Deportati, detenuti o costretti in quarantena in campi lavoro sovraffollati: accade ai lavoratori migranti nei paesi del Golfo, lussuose e inique petromonarchie che hanno fatto del lavoro migrante sottopagato e in condizioni di semi schiavitù un pilastro delle proprie economie.

E che ora, con l’epidemia di Covid-19 li cacciano o li sottopongono a misure di contenimento speciali, nella comoda presunzione che siano loro i veicoli del virus.

ETIOPI, EGIZIANI, INDIANI, filippini, pachistani, muratori, lavoratrici domestiche, autisti, infermieri, il destino è lo stesso. Nelle ultime settimane Arabia saudita ed Emirati arabi hanno deportato ad Addis Abeba migliaia di etiopi, lavoratori senza documenti che hanno impiegato mesi se non anni per raggiungere il Golfo, dopo aver attraversato il Mar Rosso e poi lo Yemen in guerra.

Per ritrovarsi con i passaporti sequestrati dai datori di lavoro – l’odioso sistema della kafala – e con impieghi pagati pochissimo e senza diritti.

Conferma la ministra della salute etiope, Lia Tadesse: «I lavoratori etiopi sono stati costretti a tornare, una situazione che diventa per noi una sfida per contenere il virus».

Identico appello dall’Onu: «I movimenti migratori di larga scala – dice Catherine Sozi, coordinatrice umanitaria delle Nazioni unite in Etiopia – rendono la continuazione della trasmissione del virus molto più probabile. Chiediamo la sospensione delle deportazioni».

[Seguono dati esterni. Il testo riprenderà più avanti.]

(** JSON frames sent over a websocket. *)
Inductive Event :=
| EvStreamStart (message_id : nat)                        (* "stream_start" *)
| EvStreamContinue (message_id : nat) (existing : string) (* "stream_continue" *)
| EvToken (message_id : nat) (token content : string)     (* "token" *)
| EvStreamComplete (message_id : nat) (content : string)  (* "stream_complete" *)
| EvStreamError (message_id : nat) (error : string) (content : option string)
| EvStreamAborted.                                        (* "stream_aborted" *)

(** Exceptions raised inside a run. *)
Inductive Exc :=
| ProviderError (msg : string)   (* raised by provider.stream_chat *)
| SocketError                    (* websocket.send_text on a closed socket *)
| DbError                        (* db.commit() failure *)
| UnboundLocal                   (* reading [content] before assignment *)
| ValueError (msg : string).

Definition exc_str (e : Exc) : string :=
  match e with
  | ProviderError m => m
  | SocketError => "websocket is closed"
  | DbError => "database error"
  | UnboundLocal => "local variable 'content' referenced before assignment"
  | ValueError m => m
  end.

(** The process: stream manager, database, websockets, provider clients. *)
Record World := mkWorld {
  active_connections : gmap nat nat;   (* session key -> websocket *)
  streaming_sessions : gset nat;
  messages : gmap nat Message;         (* committed rows *)
  db_available : bool;                 (* whether db.commit() succeeds *)
  next_message_id : nat;
  closed_sockets : gset nat;           (* sockets whose send_text raises *)
  sent : list (nat * Event);           (* frames delivered, per socket *)
  closed_providers : list nat          (* provider.close() calls, in order *)
}.
(** C4, as the code has it.  On a directory whose removal fails [busy]
    times before it can succeed, [cleanup_directory] makes up to [retries]
    attempts and sleeps the same [delay] after each failed attempt but
    the last.  When an attempt within the budget succeeds it returns
    [True] with the directory gone, no warning and no forced removal.
    When all [retries] attempts fail it prints the warning, performs the
    forced removal and returns [False]. *)
Theorem cleanup_directory_retries (p : path) (retries : Z) (delay : Q)
    (fs : gmap (list N) nat) (busy : nat) :
  fs !! p = Some busy →
  ((Z.of_nat busy < retries)%Z →
   ∃ log,
     cleanup_directory p retries delay fs = (Ok true, delete p fs, log)
     ∧ log = (range (Z.of_nat busy) ≫= retry_round p delay) ++ [Rmtree p false]
     ∧ sleeps log = replicate busy delay
     ∧ warned log = false ∧ forced log = false)
  ∧ ((0 < retries ≤ Z.of_nat busy)%Z →
     ∃ log,
       cleanup_directory p retries delay fs
       = (Ok false,
          rmtree_ignore_errors p (<[p := busy - Z.to_nat retries]> fs), log)
       ∧ log = (range (retries - 1) ≫= retry_round p delay)
               ++ giving_up p PermissionError
       ∧ sleeps log = replicate (Z.to_nat retries - 1) delay
       ∧ warned log = true ∧ forced log = true).
Proof.
  intros Hp. split.
  - intros Hlt. eexists. split_and!; [|reflexivity|..].
    + unfold cleanup_directory, range.
      rewrite (cleanup_attempts_succeed p retries delay busy _ 0 fs Hp); [|lia..].
      by rewrite Nat2Z.id.
    + unfold sleeps. rewrite omap_app. fold (sleeps (range (Z.of_nat busy) ≫= retry_round p delay)).
      rewrite sleeps_rounds, range_length, Nat2Z.id. simpl. by rewrite app_nil_r.
    + by rewrite warned_rounds.
    + by rewrite forced_rounds.
  - intros [Hpos Hle]. eexists. split_and!; [|reflexivity|..].
    + unfold cleanup_directory, range.
      destruct (Z.to_nat retries) as [|n] eqn:Hn; [lia|].
      pose proof (cleanup_attempts_give_up p retries delay n 0 fs) as Hg.
      rewrite Hp in Hg. rewrite Hg by lia.
      by replace (Z.to_nat (retries - 1)) with n by lia.
    + unfold sleeps. rewrite omap_app. fold (sleeps (range (retries - 1) ≫= retry_round p delay)).
      rewrite sleeps_rounds, range_length. simpl. rewrite app_nil_r. f_equal. lia.
    + by rewrite warned_rounds.
    + by rewrite forced_rounds.
Qed.

(** Scenario D: the removal fails twice and succeeds on the third attempt. *)
Lemma cleanup_directory_retries_witness :
  ({[tmp := 2]} : gmap (list N) nat) !! tmp = Some 2 ∧ (Z.of_nat 2 < 3)%Z
  ∧ ∃ log,
      cleanup_directory tmp 3 1 {[tmp := 2]}
      = (Ok true, delete tmp {[tmp := 2]}, log)
      ∧ log = (range (Z.of_nat 2) ≫= retry_round tmp 1) ++ [Rmtree tmp false]
      ∧ sleeps log = replicate 2 1%Q
      ∧ warned log = false ∧ forced log = false.
Proof.
  split_and!; [apply lookup_singleton_eq | lia |].
  apply (cleanup_directory_retries tmp 3 1 {[tmp := 2]} 2);
    [apply lookup_singleton_eq | lia].
Defined.

(** C4, as stated, fails: the delays between the attempts do not
    increase.  With the defaults and a removal that fails twice the code
    sleeps one second each time. *)
Lemma cleanup_delay_is_constant :
  sleeps (cleanup_directory tmp default_retries default_delay {[tmp := 2]}).2
  = [1%Q; 1%Q]
  ∧ ¬ increasing
        (sleeps (cleanup_directory tmp default_retries default_delay
                   {[tmp := 2]}).2).
Proof.
  assert (Hs : sleeps (cleanup_directory tmp default_retries default_delay
                         {[tmp := 2]}).2 = [1%Q; 1%Q]).
  { unfold cleanup_directory, range, default_retries.
    rewrite (cleanup_attempts_succeed tmp 3 default_delay 2 3 0);
      [reflexivity | apply lookup_singleton_eq | lia | lia]. }
  split; [exact Hs|]. rewrite Hs. intros Hinc.
  specialize (Hinc 0 1%Q 1%Q eq_refl eq_refl). by apply Qlt_irrefl in Hinc.
Qed.

(** C5, as the code has it.  [cleanup_directory] never raises, on any
    state of the file system, so neither does a second call after a
    first.  On a path that does not exist every attempt fails with
    [FileNotFoundError]: the call sleeps through its retries, prints the
    cleanup warning, and returns [False]. *)
Theorem cleanup_directory_never_raises (p : path) (retries : Z) (delay : Q)
    (fs : gmap (list N) nat) :
  (∃ b fs' log,
     cleanup_directory p retries delay fs = (Ok b, fs', log)
     ∧ ∃ b2 fs2 log2,
         cleanup_directory p retries delay fs' = (Ok b2, fs2, log2))
  ∧ (fs !! p = None → (0 < retries)%Z →
     cleanup_directory p retries delay fs
     = (Ok false, fs,
        (range (retries - 1) ≫= retry_round p delay)
        ++ giving_up p FileNotFoundError)).
Proof.
  split.
  - unfold cleanup_directory.
    destruct (cleanup_attempts_returns p retries delay (range retries) fs)
      as (b & fs' & log & ->).
    exists b, fs', log. split; [done|].
    apply cleanup_attempts_returns.
  - intros Hp Hpos. unfold cleanup_directory, range.
    destruct (Z.to_nat retries) as [|n] eqn:Hn; [lia|].
    pose proof (cleanup_attempts_give_up p retries delay n 0 fs) as Hg.
    rewrite Hp in Hg. rewrite Hg by lia.
    by replace (Z.to_nat (retries - 1)) with n by lia.
Qed.

Lemma cleanup_directory_never_raises_witness :
  ((∅ : gmap (list N) nat) !! tmp = None ∧ (0 < 3)%Z)
  ∧ cleanup_directory tmp 3 1 ∅
    = (Ok false, ∅,
       (range (3 - 1) ≫= retry_round tmp 1) ++ giving_up tmp FileNotFoundError).
Proof.
  split; [split; [apply lookup_empty | lia]|].
  apply (proj2 (cleanup_directory_never_raises tmp 3 1 ∅));
    [apply lookup_empty | lia].
Defined.

(** C5, as stated, fails: a call on a path that is already removed is not
    treated as a success.  After a first call removed the directory, the
    second call with the defaults sleeps twice, prints the cleanup warning
    and returns [False]. *)
Lemma cleanup_of_removed_path_reports_failure :
  cleanup_directory tmp default_retries default_delay {[tmp := 0]}
  = (Ok true, ∅, [Rmtree tmp false])
  ∧ cleanup_directory tmp default_retries default_delay ∅
    = (Ok false, ∅,
       [Rmtree tmp false; PrintRetry 1 1; Sleep 1;
        Rmtree tmp false; PrintRetry 2 1; Sleep 1;
        Rmtree tmp false; PrintWarning FileNotFoundError; Rmtree tmp true])
  ∧ warned (cleanup_directory tmp default_retries default_delay ∅).2 = true.
Proof.
  assert (H1 : cleanup_directory tmp default_retries default_delay {[tmp := 0]}
               = (Ok true, ∅, [Rmtree tmp false])).
  { unfold cleanup_directory, range, default_retries.
    rewrite (cleanup_attempts_succeed tmp 3 default_delay 0 3 0);
      [|apply lookup_singleton_eq|lia..].
    by rewrite delete_singleton_eq. }
  assert (H2 : cleanup_directory tmp default_retries default_delay ∅
               = (Ok false, ∅,
       [Rmtree tmp false; PrintRetry 1 1; Sleep 1;
        Rmtree tmp false; PrintRetry 2 1; Sleep 1;
        Rmtree tmp false; PrintWarning FileNotFoundError; Rmtree tmp true])).
  { unfold cleanup_directory, range, default_retries.
    pose proof (cleanup_attempts_give_up tmp 3 default_delay 2 0 ∅) as Hg.
    rewrite lookup_empty in Hg. apply Hg. lia. }
  split_and!; [exact H1 | exact H2 | by rewrite H2].
Qed.

(** ** The result files *)

Lemma available_Some (section : option str) :
  available section = true ↔ ∃ s, section = Some s ∧ s ≠ [].
Proof.
  destruct section as [[|c s]|]; simpl; split; try done.
  - by intros (s & [= <-] & Hs).
  - intros _. by eexists.
  - by intros (s & [=] & _).
Qed.

Lemma has_entries_Some (tracker : option ConversationTracker) :
  has_entries tracker = true ↔ ∃ t, tracker = Some t ∧ full_conversation t ≠ [].
Proof.
  destruct tracker as [[[|e es]]|]; simpl; split; try done.
  - by intros (t & [= <-] & Ht).
  - intros _. by eexists.
  - by intros (t & [=] & _).
Qed.

Lemma write_results_written (results_dir : gmap string (list N))
    (content : str) (summary feedback response : option str)
    (tracker : option ConversationTracker) :
  (write_results results_dir content summary feedback response tracker).2
  = "output.txt"
    :: (if available summary then ["summary.md"] else [])
    ++ (if available feedback then ["feedback.md"] else [])
    ++ (if available response then ["response.txt"] else [])
    ++ (if has_entries tracker then ["transcript.md"] else []).
Proof.
  unfold write_results, write_file.
  by destruct (available summary), (available feedback),
    (available response), (has_entries tracker).
Qed.

(** Whether a file name is among the files written, by cases on which
    sections are there. *)
Ltac written_membership summary feedback response tracker :=
  destruct (available summary), (available feedback), (available response),
    (has_entries tracker);
  simpl; split; try done;
  let Hin := fresh "Hin" in
  intros Hin;
  repeat (apply elem_of_cons in Hin as [Hin|Hin]; [done|]);
  try (by apply elem_of_nil in Hin);
  repeat first [by apply list_elem_of_here | apply list_elem_of_further].

(** C8, as the code has it.  [write_results] always writes [output.txt]
    with the full final text.  It writes [summary.md] (after its heading)
    exactly when the summary is there and not empty, and likewise
    [feedback.md] (after its heading) and [response.txt] (raw); it writes
    [transcript.md] (after its heading and preamble) exactly when the
    tracker holds at least one entry.  No other file is touched. *)
Theorem write_results_files (results_dir : gmap string (list N))
    (content : str) (summary feedback response : option str)
    (tracker : option ConversationTracker) :
  let out := write_results results_dir content summary feedback response tracker in
  out.1 !! "output.txt" = Some content ∧ "output.txt" ∈ out.2
  ∧ ("summary.md" ∈ out.2 ↔ ∃ s, summary = Some s ∧ s ≠ [])
  ∧ (∀ s, summary = Some s → s ≠ [] →
       out.1 !! "summary.md" = Some (heading_summary ++ s))
  ∧ ("feedback.md" ∈ out.2 ↔ ∃ s, feedback = Some s ∧ s ≠ [])
  ∧ (∀ s, feedback = Some s → s ≠ [] →
       out.1 !! "feedback.md" = Some (heading_feedback ++ s))
  ∧ ("response.txt" ∈ out.2 ↔ ∃ s, response = Some s ∧ s ≠ [])
  ∧ (∀ s, response = Some s → s ≠ [] → out.1 !! "response.txt" = Some s)
  ∧ ("transcript.md" ∈ out.2
     ↔ ∃ t, tracker = Some t ∧ full_conversation t ≠ [])
  ∧ (∀ t, tracker = Some t → full_conversation t ≠ [] →
       out.1 !! "transcript.md" = Some (heading_transcript ++ get_transcript t))
  ∧ (∀ name, name ∉ out.2 → out.1 !! name = results_dir !! name).
Proof.
  intros out. subst out.
  rewrite <-!available_Some, <-has_entries_Some, write_results_written.
  assert (Hs : ∀ sec s, sec = Some s → s ≠ [] →
                        available sec = true ∧ default [] sec = s).
  { intros sec s -> Hs. by destruct s. }
  assert (Ht : ∀ tr t, tr = Some t → full_conversation t ≠ [] →
                       has_entries tr = true).
  { intros tr t -> Hne. simpl. by destruct (full_conversation t). }
  split_and!.
  - unfold write_results, write_file.
    destruct (available summary), (available feedback), (available response),
      (has_entries tracker); simpl; by simplify_map_eq.
  - apply elem_of_cons. by left.
  - clear. written_membership summary feedback response tracker.
  - intros s H1 H2. destruct (Hs _ _ H1 H2) as [Ha Hd].
    unfold write_results, write_file. rewrite Ha, Hd.
    destruct (available feedback), (available response),
      (has_entries tracker); simpl; by simplify_map_eq.
  - clear. written_membership summary feedback response tracker.
  - intros s H1 H2. destruct (Hs _ _ H1 H2) as [Ha Hd].
    unfold write_results, write_file. rewrite Ha, Hd.
    destruct (available summary), (available response),
      (has_entries tracker); simpl; by simplify_map_eq.
  - clear. written_membership summary feedback response tracker.
  - intros s H1 H2. destruct (Hs _ _ H1 H2) as [Ha Hd].
    unfold write_results, write_file. rewrite Ha, Hd.
    destruct (available summary), (available feedback),
      (has_entries tracker); simpl; by simplify_map_eq.
  - clear. written_membership summary feedback response tracker.
  - intros t H1 H2. pose proof (Ht _ _ H1 H2) as Ha. subst tracker.
    unfold write_results, write_file. rewrite Ha.
    destruct (available summary), (available feedback),
      (available response); simpl; by simplify_map_eq.
  - intros name Hn. unfold write_results, write_file.
    destruct (available summary), (available feedback), (available response),
      (has_entries tracker); simpl in *;
      rewrite ?lookup_insert_ne; try done;
      intros <-; apply Hn;
      repeat first [by apply list_elem_of_here | apply list_elem_of_further].
Qed.
(* ===== verification/_CoqProject ===== *)
-Q . S2P
Prelude.v
Framing.v
Utils.v
SmallVector.v
Stream.v
Rect.v
Network.v
Input.v
Keycodes.v
IpConfig.v
Rpc.v
Launch.v
AppDb.v
Wm.v
Composer.v
Renderer.v
RenderControl.v
Qemud.v
Sdl.v
Adb.v
Gsm.v
Pipe.v
VehicleStore.v
VehicleSubs.v
VehicleQueue.v
VehicleManager.v
VisClient.v
VisHal.v
EvsDriver.v
EvsManager.v
EvsPixels.v
EvsDisplay.v
EvsApp.v
EvsSystem.v
DrmDevice.v
HwcCompositor.v
Hwc.v
Kernel.v
Ashmem.v
Trees.v
BinderAlloc.v
BinderRefs.v
BinderRefsInv.v
BinderRefsTab.v
BinderRefsDeath.v
BinderRefsSys.v
BinderRefsEnd.v
(* ===== verification/SmallVector.v ===== *)
(** * Small-buffer vectors (src/src/anbox/common/small_vector.h)

    [SmallFixedVector<T, SmallSize>] keeps up to [SmallSize] elements in place
    and moves to the heap beyond.  An element is [None] when its memory is
    uninitialised ([resize_noinit]).  The model is the vector the daemon uses:
    trivially destructible elements, and [malloc] succeeding (it aborts
    otherwise). *)

From S2P Require Import Prelude.

Section small_vector.
Context {A : Type}.
Variable kSmallSize : nat.
Variable zero : A.   (* [T()] *)

Record SmallVector : Type := mkSV {
  elements : list (option A);   (* [mBegin, mEnd) *)
  isAllocated : bool;           (* mBegin is not the in-place array *)
  mCapacity : nat;
}.

Definition size (v : SmallVector) : nat := length (elements v).
Definition capacity (v : SmallVector) : nat := mCapacity v.
Definition sv_empty (v : SmallVector) : bool := bool_decide (size v = 0%nat).

Definition init_inplace : SmallVector := mkSV [] false kSmallSize.

Definition set_capacity (newCap : nat) (v : SmallVector) : SmallVector :=
  mkSV (elements v) true newCap.

Definition grow_for_size (newSize : nat) (v : SmallVector) : SmallVector :=
  if decide (capacity v < newSize)%nat
  then set_capacity (Nat.max newSize (capacity v + capacity v / 2)) v else v.

Definition emplace_back (x : A) (v : SmallVector) : SmallVector :=
  let v := grow_for_size (size v + 1) v in
  mkSV (elements v ++ [Some x]) (isAllocated v) (mCapacity v).

Definition sv_clear (v : SmallVector) : SmallVector := mkSV [] (isAllocated v) (mCapacity v).

Definition reserve (newCap : nat) (v : SmallVector) : SmallVector :=
  if decide (newCap ≤ capacity v)%nat then v else set_capacity newCap v.

Definition resize_impl (init : bool) (newSize : nat) (v : SmallVector) : SmallVector :=
  if decide (newSize < size v)%nat then mkSV (take newSize (elements v)) (isAllocated v) (mCapacity v)
  else if decide (size v < newSize)%nat then
    let v' := grow_for_size newSize v in
    mkSV (elements v' ++ replicate (newSize - size v) (if init then Some zero else None))
      (isAllocated v') (mCapacity v')
  else v.
Definition sv_resize : nat → SmallVector → SmallVector := resize_impl true.
Definition resize_noinit : nat → SmallVector → SmallVector := resize_impl false.

Definition insert_back (l : list (option A)) (v : SmallVector) : SmallVector :=
  match l with
  | [] => v
  | _ => let v' := grow_for_size (size v + length l) v in
         mkSV (elements v' ++ l) (isAllocated v') (mCapacity v')
  end.

(** Constructors: from a range, by copy, by move (the new vector and what is
    left of the other one). *)
Definition sv_of_range (l : list (option A)) : SmallVector := insert_back l init_inplace.
Definition sv_copy (other : SmallVector) : SmallVector := sv_of_range (elements other).
Definition sv_move (other : SmallVector) : SmallVector * SmallVector :=
  if isAllocated other then (mkSV (elements other) true (mCapacity other), init_inplace)
  else (mkSV (elements other) false kSmallSize, other).

(** Assignment by copy; [None]: [other] is the vector itself. *)
Definition sv_copy_assign (this : SmallVector) (other : option SmallVector) : SmallVector :=
  match other with
  | Some other => insert_back (elements other) (sv_clear this)
  | None => this
  end.

(** Assignment by move to another object.  [None]: writing the elements past the memory of [this]. *)
Definition sv_move_assign (this other : SmallVector) : option (SmallVector * SmallVector) :=
  if isAllocated other then Some (mkSV (elements other) true (mCapacity other), init_inplace)
  else
    let this' := if isAllocated this && bool_decide (mCapacity this < size other)%nat
                 then init_inplace else this in
    if decide (size other ≤ mCapacity this')%nat
    then Some (mkSV (elements other) (isAllocated this') (mCapacity this'), other)
    else None.

(** ** Invariant *)

Record sv_ok (v : SmallVector) : Prop := mk_sv_ok {
  ok_size : (size v ≤ mCapacity v)%nat;
  ok_place : if isAllocated v then (kSmallSize < mCapacity v)%nat else mCapacity v = kSmallSize;
}.

Lemma sv_ok_capacity v : sv_ok v → (kSmallSize ≤ mCapacity v)%nat.
Proof. intros [_ Hp]. destruct (isAllocated v); lia. Qed.

Lemma grow_for_size_spec n v : sv_ok v →
  sv_ok (grow_for_size n v) ∧ elements (grow_for_size n v) = elements v ∧
  (n ≤ mCapacity (grow_for_size n v))%nat ∧ (mCapacity v ≤ mCapacity (grow_for_size n v))%nat ∧
  (mCapacity v < n → isAllocated (grow_for_size n v) = true ∧
     mCapacity v + mCapacity v / 2 ≤ mCapacity (grow_for_size n v))%nat.
Proof.
  intros Hok. assert (Hcap := sv_ok_capacity v Hok). destruct Hok as [Hs Hp].
  unfold grow_for_size, capacity. case_decide as Hn.
  - cbn. split; [split; unfold size in *; cbn; lia|]. split; [done|]. split; [lia|]. split; [lia|]. intros _. split; [done|lia].
  - split; [by split|]. split; [done|]. split; [lia|]. split; [lia|]. lia.
Qed.

(** Extending a grown vector stays within its memory. *)
Lemma sv_extend_ok n l v : sv_ok v → (size v + length l ≤ n)%nat →
  sv_ok (mkSV (elements (grow_for_size n v) ++ l) (isAllocated (grow_for_size n v)) (mCapacity (grow_for_size n v))).
Proof.
  intros Hok Hn. destruct (grow_for_size_spec n v Hok) as ([_ Hp] & He & Hc & _). split; [|done].
  unfold size in *. cbn. rewrite He, length_app. lia.
Qed.

(** Nothing but growth has happened to the memory. *)
Definition grown (v v' : SmallVector) : Prop := sv_ok v' ∧ (mCapacity v ≤ mCapacity v')%nat.

Lemma emplace_back_spec x v : sv_ok v → grown v (emplace_back x v) ∧ elements (emplace_back x v) = elements v ++ [Some x].
Proof.
  intros Hok. unfold emplace_back. destruct (grow_for_size_spec (size v + 1) v Hok) as (_ & He & _ & ? & _). cbn.
  rewrite He. split; [|done]. split; [|done]. rewrite <- He. by apply sv_extend_ok.
Qed.

Lemma sv_clear_ok v : sv_ok v → sv_ok (sv_clear v).
Proof. intros [Hs Hp]. split; [unfold size; cbn; lia|done]. Qed.

Lemma reserve_spec n v : sv_ok v → grown v (reserve n v) ∧ elements (reserve n v) = elements v ∧ (n ≤ mCapacity (reserve n v))%nat.
Proof.
  intros Hok. assert (Hcap := sv_ok_capacity v Hok). destruct Hok as [Hs Hp]. unfold reserve, capacity.
  case_decide; (split; [|split; [done|cbn; lia]]); (split; [split|]); unfold size in *; cbn; try done; lia.
Qed.

Lemma resize_impl_spec init n v : sv_ok v →
  grown v (resize_impl init n v) ∧
  elements (resize_impl init n v) =
    take n (elements v) ++ replicate (n - size v) (if init then Some zero else None).
Proof.
  intros Hok. unfold resize_impl. case_decide as H1; [|case_decide as H2].
  - destruct Hok as [Hs Hp]. split; [split; [split; [unfold size in *; cbn; rewrite length_take; lia|done]|done]|].
    cbn. replace (n - size v)%nat with 0%nat by lia. by rewrite app_nil_r.
  - destruct (grow_for_size_spec n v Hok) as (_ & He & _ & ? & _).
    split; [split; [apply sv_extend_ok; [done|rewrite length_replicate; lia]|done]|].
    cbn. rewrite He. by rewrite take_ge by (unfold size in *; lia).
  - split; [done|]. replace (n - size v)%nat with 0%nat by lia.
    rewrite app_nil_r, take_ge; [done|]. unfold size in *. lia.
Qed.

Lemma insert_back_spec l v : sv_ok v → grown v (insert_back l v) ∧ elements (insert_back l v) = elements v ++ l.
Proof.
  intros Hok. destruct l as [|x l]; [cbn; by rewrite app_nil_r|].
  destruct (grow_for_size_spec (size v + S (length l)) v Hok) as (_ & He & _ & ? & _).
  split; [split; [by apply sv_extend_ok|done]|]. cbn. by rewrite He.
Qed.

Lemma init_inplace_ok : sv_ok init_inplace.
Proof. split; unfold size; cbn; lia. Qed.

Lemma sv_move_assign_spec this other : sv_ok this → sv_ok other →
  ∃ this' other', sv_move_assign this other = Some (this', other') ∧ sv_ok this' ∧ sv_ok other' ∧
    elements this' = elements other ∧ elements other' = (if isAllocated other then [] else elements other) ∧
    isAllocated other' = false ∧ (isAllocated other = false → mCapacity this' = mCapacity this).
Proof.
  intros Ht Ho. assert (Hcap := sv_ok_capacity this Ht). destruct Ho as [Hs Hp]. unfold sv_move_assign.
  destruct (isAllocated other) eqn:Ha.
  - eexists _, _. split; [done|]. split; [split; [done|by cbn]|]. split; [apply init_inplace_ok|]. done.
  - rewrite bool_decide_false, andb_false_r by lia. rewrite decide_True by lia.
    eexists _, _. split; [done|]. split; [|split; [split; [done|by rewrite Ha]|done]].
    split; [unfold size in *; cbn; lia|]. by destruct Ht.
Qed.
End small_vector.
Arguments SmallVector : clear implicits.

(** ** Property *)

(** C37: A [SmallFixedVector] behaves like a vector for every in-place size.
    Moving another vector into it always fits the memory it has, gives it the
    other's elements and leaves the other empty when its heap block was taken
    and unchanged when it was in place; the branch of the move assignment that
    falls back to the in-place array is never taken.  Appending, resizing,
    reserving and assignment by copy, to itself too, have the effect of the list
    operations, stay within the capacity, and never shrink it; appending to a
    full vector makes it larger by half.  The copy and move constructors give
    the elements of the other vector in memory that fits. *)
Theorem small_vector_refines {A} (kSmallSize : nat) (zero : A) this other :
  sv_ok kSmallSize this → sv_ok kSmallSize other →
  let keeps v' := sv_ok kSmallSize v' ∧ (mCapacity this ≤ mCapacity v')%nat in
  (∃ this' other', sv_move_assign kSmallSize this other = Some (this', other') ∧
     sv_ok kSmallSize this' ∧ sv_ok kSmallSize other' ∧ elements this' = elements other ∧
     elements other' = (if isAllocated other then [] else elements other)) ∧
  (isAllocated this && bool_decide (mCapacity this < size other)%nat = true → isAllocated other = true) ∧
  (∀ x, elements (emplace_back x this) = elements this ++ [Some x] ∧ keeps (emplace_back x this) ∧
     (size this = mCapacity this → mCapacity this + mCapacity this / 2 ≤ mCapacity (emplace_back x this))%nat) ∧
  (∀ init n, elements (resize_impl zero init n this) =
     take n (elements this) ++ replicate (n - size this) (if init then Some zero else None) ∧
     keeps (resize_impl zero init n this)) ∧
  (∀ n, elements (reserve n this) = elements this ∧ keeps (reserve n this) ∧ (n ≤ capacity (reserve n this))%nat) ∧
  (∀ from, elements (sv_copy_assign this from) = elements (default this from) ∧ keeps (sv_copy_assign this from)) ∧
  (elements (sv_copy kSmallSize other) = elements other ∧ sv_ok kSmallSize (sv_copy kSmallSize other)) ∧
  (elements (sv_move kSmallSize other).1 = elements other ∧
   sv_ok kSmallSize (sv_move kSmallSize other).1 ∧ sv_ok kSmallSize (sv_move kSmallSize other).2).
Proof.
  intros Ht Ho keeps. split; [|split; [|split; [|split; [|split; [|split; [|split]]]]]].
  - destruct (sv_move_assign_spec kSmallSize this other Ht Ho) as (t' & o' & -> & ? & ? & ? & ? & _).
    by exists t', o'.
  - intros [_ Hlt%bool_decide_eq_true]%andb_true_iff. assert (Hcap := sv_ok_capacity _ _ Ht).
    destruct Ho as [Hs Hp]. destruct (isAllocated other); [done|lia].
  - intros x. destruct (emplace_back_spec kSmallSize x this Ht). split; [done|]. split; [done|]. intros Hfull.
    destruct (grow_for_size_spec kSmallSize (size this + 1) this Ht) as (_ & _ & _ & _ & Hg). apply Hg. lia.
  - intros init n. by destruct (resize_impl_spec kSmallSize zero init n this Ht).
  - intros n. by destruct (reserve_spec kSmallSize n this Ht) as (? & ? & ?).
  - intros [from|]; [|split; [done|by split]].
    by destruct (insert_back_spec kSmallSize (elements from) (sv_clear this) (sv_clear_ok _ _ Ht)).
  - by destruct (insert_back_spec kSmallSize (elements other) _ (init_inplace_ok kSmallSize)) as [[? _] ?].
  - pose proof (init_inplace_ok kSmallSize (A := A)) as Hi. destruct other as [l [] cap]; cbn; [done|].
    split; [done|]. split; [|done]. destruct Ho as [Hs Hp]. cbn in Hp. subst cap. by split.
Qed.

Lemma small_vector_refines_witness : ∃ this' other',
  sv_move_assign 2 (mkSV [Some 9] true 5) (mkSV [Some 1; Some 2] false 2) = Some (this', other') ∧
  elements this' = [Some 1; Some 2].
Proof.
  destruct (small_vector_refines 2 0 (mkSV [Some 9] true 5) (mkSV [Some 1; Some 2] false 2)) as [(t' & o' & H & _ & _ & He & _) _].
  - split; cbn; unfold size; cbn; lia.
  - split; cbn; unfold size; cbn; lia.
  - exists t', o'. split; [exact H|exact He].
Defined.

A MARZO NE SONO STATI rimandati indietro 2.870, altri 3mila sono in procinto di essere espulsi. Degli 82 casi positivi in Etiopia, oltre la metà sono di rientro dal Golfo. Perché, in attesa della deportazione, i migranti vengono chiusi in centri di detenzione – denunciava a inizio aprile Human Rights Watch – dove la velocità del contagio si moltiplica.

E chi non è deportato o detenuto, è costretto a quarantene forzose, a misure di contenimento ben diverse da quelle a cui sono sottoposti i cittadini dei regni del Golfo.

Negli Emirati, in Arabia saudita, Qatar, Oman e Kuwait intere aree dove risiedono poveri e migranti sono state chiuse, non si entra e non si esce, mentre i campi di lavoro (città-dormitorio dove sono reclusi in centinaia di migliaia, in stanze piccole e sovraffollate) sono stati parzialmente sanificati ma privati di ogni sostegno esterno.

È proprio qui, dicono medici emiratini alla Reuters, che si registrano i focolai: in troppi e troppo vicini, in condizioni igieniche precarie e ora senza stipendio.

Non si tratta di porzioni piccole di popolazione ma della maggioranza: secondo l’Organizzazione internazionale del Lavoro, nel 2019 i migranti nei sei paesi del Consiglio di Cooperazione del Golfo erano 35 milioni, in media il 70,4% della popolazione dei singoli Stati, con il record del Qatar dove solo il 10% dei residenti è cittadino qatariota.

EPPURE GLI AIUTI PREVISTI dai vari regimi (spiccano i 2,4 miliardi messi sul piatto dalla corona saudita) andranno ai soli cittadini, non ai lavoratori stranieri. Una follia etica, ma anche economica: società che vivono del lavoro straniero collasserebbero senza le braccia dei migranti.

A sostenere gli stranieri chiusi in edifici abbandonati o stanze sovraffollate negli Emirati arabi e in Bahrain, riporta la Reuters, sono volontari e associazioni di beneficenza che arrivano dove lo Stato non ha interesse ad arrivare.

Obbligati a lasciare il lavoro dal lockdown, senza risparmi a causa di bassi salari e rimesse verso casa, moltissimi non possono permettersi un pasto e sopravvivono delle donazioni di organizzazioni locali. Non hanno paura di morire di Covid, hanno paura di morire di fame.

E montano i primi screzi diplomatici: Abu Dhabi ha minacciato India, Bangladesh e Pakistan – che di veder tornare indietro migliaia di lavoratori non hanno alcuna intenzione – di bloccare memorandum d’intesa ancora pendenti e di ridurre in futuro le quote di ingressi per motivi di lavoro.

RISPONDE ISLAMABAD per bocca dello special assistant del primo ministro: «Stiamo aspettando per creare il giusto meccanismo, così da non appesantire il sistema riportando qui le persone». Altri, come Bangladesh e Filippine, invieranno denaro agli uffici locali per assistere i propri cittadini.